Trata-se de um projecto do grupo português “Oásis Atlântico”, que passa também pela construção de um centro interpretativo de música, e de equipamentos colectivos, como restaurantes, bares, recepção, piscinas, salas de reuniões, ginásios e pubs, bem como a transformação da alfândega velha, defronte da baía, num restaurante.

O presidente da Câmara Municipal do Tarrafal, José Pedro Soares, revelou que numa primeira fase o “Resort Oasis Atlântico” vai ter 171 quartos e está projectado para criar 120 postos de trabalhos directos.

Para numa segunda etapa está prevista a construção de mais 500 apartamentos e 400 postos de trabalho, de forma a proporcionar o encaixe de 200 mil euros de taxa turística por ano e 950 mil euros de Imposto sobre Valor Acrescentado (IVA) anual.

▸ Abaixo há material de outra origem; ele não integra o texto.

(* ===== verification/Ip.v ===== *)
(** * Ethernet and IPv4 receive: l2.rs, l3_ip.rs

    [l2_decode], [internet_checksum], [ip_decode] and the offload-aware entry
    point.  A decoder returns [None] where the source would panic on an index;
    the totality theorems say it never does. *)

From S2P Require Import Prelude.
From S2P Require Import Bytes.

(** ** Ethernet *)

Definition ETHERTYPE_IPV4 : Z := 0x0800.
Definition ETHERTYPE_ARP : Z := 0x0806.
Definition ETH_HDR_LEN : nat := 14.
Definition BROADCAST_MAC : list Z := replicate 6 0xff.
Definition zero_mac : list Z := replicate 6 0.

Record L2Decoded := mkL2Decoded {
  l2_ethertype : Z;
  l2_src_mac : list Z;
  l2_dst_mac : list Z;
  l2_payload_offset : nat
}.

Inductive L2Drop := L2Short | MissMac | UnknownEthertype.

Definition l2_decode (frame our_mac : list Z) : option (result L2Decoded L2Drop) :=
  if (length frame <? ETH_HDR_LEN)%nat then Some (Err L2Short) else
  dst ← get_slice 0 6 frame;
  src ← get_slice 6 12 frame;
  ethertype ← read_be16 frame 12;
  let is_broadcast := bool_decide (dst = BROADCAST_MAC) in
  let is_us := negb (bool_decide (our_mac = zero_mac)) && bool_decide (dst = our_mac) in
  let is_any := bool_decide (our_mac = zero_mac) in
  if negb (is_broadcast || is_us || is_any) then Some (Err MissMac) else
  if negb (ethertype =? ETHERTYPE_IPV4) && negb (ethertype =? ETHERTYPE_ARP)
  then Some (Err UnknownEthertype) else
  Some (Ok (mkL2Decoded ethertype src dst ETH_HDR_LEN)).

(** ** The Internet checksum *)

(** The pairing loop over one chunk, from a position where no byte is carried;
    the second component is the odd byte carried to the next chunk. *)
Fixpoint csum_pairs (sum : Z) (chunk : list Z) : Z * option Z :=
  match chunk with
  | hi :: lo :: rest => csum_pairs (wadd32 sum (from_be16 hi lo)) rest
  | [tail] => (sum, Some tail)
  | [] => (sum, None)
  end.

Definition csum_chunk (st : Z * option Z) (chunk : list Z) : Z * option Z :=
  match st.2 with
  | Some high =>
      match chunk with
      | low :: rest => csum_pairs (wadd32 st.1 (from_be16 high low)) rest
      | [] => (st.1, Some high)
      end
  | None => csum_pairs st.1 chunk
  end.

Definition csum_tail (st : Z * option Z) : Z :=
  match st.2 with Some tail => wadd32 st.1 (u32 (Z.shiftl tail 8)) | None => st.1 end.

(** [while sum >> 16 != 0 { sum = (sum & 0xffff) + (sum >> 16) }]. *)
Fixpoint fold_carries (fuel : nat) (sum : Z) : Z :=
  match fuel with
  | O => sum
  | S n =>
      if negb (Z.shiftr sum 16 =? 0)
      then fold_carries n (wadd32 (Z.land sum 0xffff) (Z.shiftr sum 16)) else sum
  end.

Definition FOLD_FUEL : nat := 2.

(** [!(x as u16)]. *)
Definition not16 (x : Z) : Z := Z.lxor (u16 x) 0xffff.

Definition internet_checksum (chunks : list (list Z)) : Z :=
  not16 (fold_carries FOLD_FUEL (csum_tail (foldl csum_chunk (0, None) chunks))).

(** ** IPv4 *)

Definition IPPROTO_ICMP : Z := 1.
Definition IPPROTO_TCP : Z := 6.

Record L3Decoded := mkL3Decoded {
  l3_protocol : Z;
  l3_src_ip : Z;
  l3_dst_ip : Z;
  l3_header_len : nat;
  l3_total_len : nat;
  l3_ttl : Z
}.

Inductive L3Drop :=
  | L3Short | BadVersion | BadHeaderLen | BadTotalLen | CsumBad | TtlZero | Fragment
  | NotOurs | UnsupportedProto.

(** The software verification: the header is copied to a 60-byte scratch array
    and its checksum bytes are zeroed before folding. *)
Definition ip_csum_matches (pkt : list Z) (header_len : nat) : option bool :=
  hdr ← get_slice 0 header_len pkt;
  let scratch := set_byte 11 0 (set_byte 10 0 (copy_at 0 hdr (replicate 60 0))) in
  h ← get_slice 0 header_len scratch;
  stored ← read_be16 pkt 10;
  Some (internet_checksum [h] =? stored).

Definition ip_decode (pkt : list Z) (our_ip : Z) (nic_csum_ok : bool)
  : option (result L3Decoded L3Drop) :=
  if (length pkt <? 20)%nat then Some (Err L3Short) else
  b0 ← pkt !! 0%nat;
  if negb (Z.shiftr b0 4 =? 4) then Some (Err BadVersion) else
  let ihl := Z.to_nat (Z.land b0 0x0f) in
  let header_len := (ihl * 4)%nat in
  if ((ihl <? 5) || (length pkt <? header_len))%nat then Some (Err BadHeaderLen) else
  tl ← read_be16 pkt 2;
  let total_len := Z.to_nat tl in
  if ((total_len <? header_len) || (length pkt <? total_len))%nat then Some (Err BadTotalLen) else
  flags_frag ← read_be16 pkt 6;
  let mf := negb (Z.land flags_frag 0x2000 =? 0) in
  let frag_off := Z.land flags_frag 0x1fff in
  if mf || negb (frag_off =? 0) then Some (Err Fragment) else
  ttl ← pkt !! 8%nat;
  if ttl =? 0 then Some (Err TtlZero) else
  csum_ok ← (if nic_csum_ok then Some true else ip_csum_matches pkt header_len);
  if negb csum_ok then Some (Err CsumBad) else
  protocol ← pkt !! 9%nat;
  src_ip ← read_be32 pkt 12;
  dst_ip ← read_be32 pkt 16;
  if negb (our_ip =? 0) && negb (dst_ip =? our_ip) then Some (Err NotOurs) else
  if negb (protocol =? IPPROTO_TCP) && negb (protocol =? IPPROTO_ICMP)
  then Some (Err UnsupportedProto) else
  Some (Ok (mkL3Decoded protocol src_ip dst_ip header_len total_len ttl)).

(** ** Receive checksum offload *)

Inductive CksumOutcome := CkUnknown | CkBad | CkGood | CkNone.

Definition RTE_MBUF_F_RX_L4_CKSUM_BAD : Z := Z.shiftl 1 3.
Definition RTE_MBUF_F_RX_IP_CKSUM_BAD : Z := Z.shiftl 1 4.
Definition RTE_MBUF_F_RX_IP_CKSUM_GOOD : Z := Z.shiftl 1 7.
Definition RTE_MBUF_F_RX_L4_CKSUM_GOOD : Z := Z.shiftl 1 8.
Definition RTE_MBUF_F_RX_IP_CKSUM_MASK : Z :=
  Z.lor RTE_MBUF_F_RX_IP_CKSUM_BAD RTE_MBUF_F_RX_IP_CKSUM_GOOD.
Definition RTE_MBUF_F_RX_L4_CKSUM_MASK : Z :=
  Z.lor RTE_MBUF_F_RX_L4_CKSUM_BAD RTE_MBUF_F_RX_L4_CKSUM_GOOD.

Definition classify_rx_cksum (mask good bad none ol_flags : Z) : CksumOutcome :=
  let m := Z.land ol_flags mask in
  if m =? good then CkGood else if m =? bad then CkBad else if m =? none then CkNone else CkUnknown.

Definition classify_ip_rx_cksum : Z -> CksumOutcome :=
  classify_rx_cksum RTE_MBUF_F_RX_IP_CKSUM_MASK RTE_MBUF_F_RX_IP_CKSUM_GOOD
    RTE_MBUF_F_RX_IP_CKSUM_BAD RTE_MBUF_F_RX_IP_CKSUM_MASK.
Definition classify_l4_rx_cksum : Z -> CksumOutcome :=
  classify_rx_cksum RTE_MBUF_F_RX_L4_CKSUM_MASK RTE_MBUF_F_RX_L4_CKSUM_GOOD
    RTE_MBUF_F_RX_L4_CKSUM_BAD RTE_MBUF_F_RX_L4_CKSUM_MASK.

(** The result and the increment of [eth.rx_drop_cksum_bad]; [feature] is the
    [hw-offload-rx-cksum] build feature. *)
Definition ip_decode_offload_aware (feature : bool) (pkt : list Z) (our_ip ol_flags : Z)
    (rx_cksum_offload_active : bool) : option (result L3Decoded L3Drop) * Z :=
  if feature then
    if negb rx_cksum_offload_active then (ip_decode pkt our_ip false, 0) else
    match classify_ip_rx_cksum ol_flags with
    | CkGood => (ip_decode pkt our_ip true, 0)
    | CkBad => (Some (Err CsumBad), 1)
    | _ => (ip_decode pkt our_ip false, 0)
    end
  else (ip_decode pkt our_ip false, 0).

(** Decoding the Ethernet header never reads out of bounds, and passes two ethertypes. *)
Lemma l2_decode_total frame mac : exists r, l2_decode frame mac = Some r /\ forall d, r = Ok d ->
  l2_payload_offset d = ETH_HDR_LEN /\ (ETH_HDR_LEN <= length frame)%nat /\
  (l2_ethertype d = ETHERTYPE_ARP \/ l2_ethertype d = ETHERTYPE_IPV4).
Proof.
  unfold l2_decode, ETH_HDR_LEN. destruct (Nat.ltb_spec (length frame) 14) as [|L]; [by eexists|].
  rewrite !get_slice_some by lia. destruct (read_be16_some frame 12 ltac:(lia)) as [et ->]. cbn [mbind option_bind].
  destruct (negb (_ || _ || _)); [by eexists|].
  destruct (negb (et =? ETHERTYPE_IPV4) && negb (et =? ETHERTYPE_ARP)) eqn:E; [by eexists|].
  eexists. split; [done|]. intros d [= <-]. cbn. split_and!; try done.
  apply andb_false_iff in E. rewrite !negb_false_iff, !Z.eqb_eq in E. tauto.
Qed.

(** ** The checksum against RFC 1071 *)

(** The sum of the big-endian 16-bit words of a buffer, an odd last byte padded
    with a zero byte. *)
Fixpoint be_sum (bytes : list Z) : Z :=
  match bytes with
  | hi :: lo :: rest => from_be16 hi lo + be_sum rest
  | [tail] => tail * 256
  | [] => 0
  end.

(** One's complement normal form of a non-negative sum: zero only for zero. *)
Definition ones_norm (s : Z) : Z := if s =? 0 then 0 else (s - 1) mod 65535 + 1.

Lemma list_pair_ind {A} (P : list A -> Prop) :
  P [] -> (forall x, P [x]) -> (forall x y l, P l -> P (x :: y :: l)) -> forall l, P l.
Proof.
  intros H0 H1 H2 l. cut (P l /\ forall x, P (x :: l)); [tauto|].
  induction l as [|y l [IH1 IH2]]; split; auto.
Qed.

Definition carry_bytes (c : option Z) : list Z := match c with Some h => [h] | None => [] end.

Lemma csum_chunk_pairs st c : csum_chunk st c = csum_pairs st.1 (carry_bytes st.2 ++ c).
Proof. destruct st as [s [h|]]; [destruct c|]; reflexivity. Qed.

Lemma csum_pairs_app a : forall s b,
  csum_pairs s (a ++ b) = csum_pairs (csum_pairs s a).1 (carry_bytes (csum_pairs s a).2 ++ b).
Proof. induction a as [|x|x y l IH] using list_pair_ind; intros s b; [done..|]. cbn. apply IH. Qed.

Lemma csum_fold_concat chunks : forall st,
  foldl csum_chunk st chunks = csum_pairs st.1 (carry_bytes st.2 ++ concat chunks).
Proof.
  induction chunks as [|c cs IH]; intros st; cbn.
  - rewrite app_nil_r. by destruct st as [s [h|]].
  - rewrite IH, csum_chunk_pairs, app_assoc. symmetry. apply (csum_pairs_app (_ ++ c)).
Qed.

O edil tarrafalense afiançou que este empreendimento turístico vai, num ano comemorativo do centenário deste concelho, alavancar outras actividades e injecção de dinheiro na economia local e que está idealizada para “ressuscitar o turismo não só local, mas a nível regional, da ilha, do país e quiçá, a nível internacional”.

O “Resort Oasis Atlântico”, avaliado em 7.5 milhões de euros (cerca de 700 milhões de escudos cabo-verdianos) fica na actual Aldeia Turística, ao lado da Baía Verde.

O contrato para a construção desta infra-estrutura foi assinado entre Câmara Municipal do Tarrafal e a administração do Grupo Oasis Atlântico, em Abril de 2018.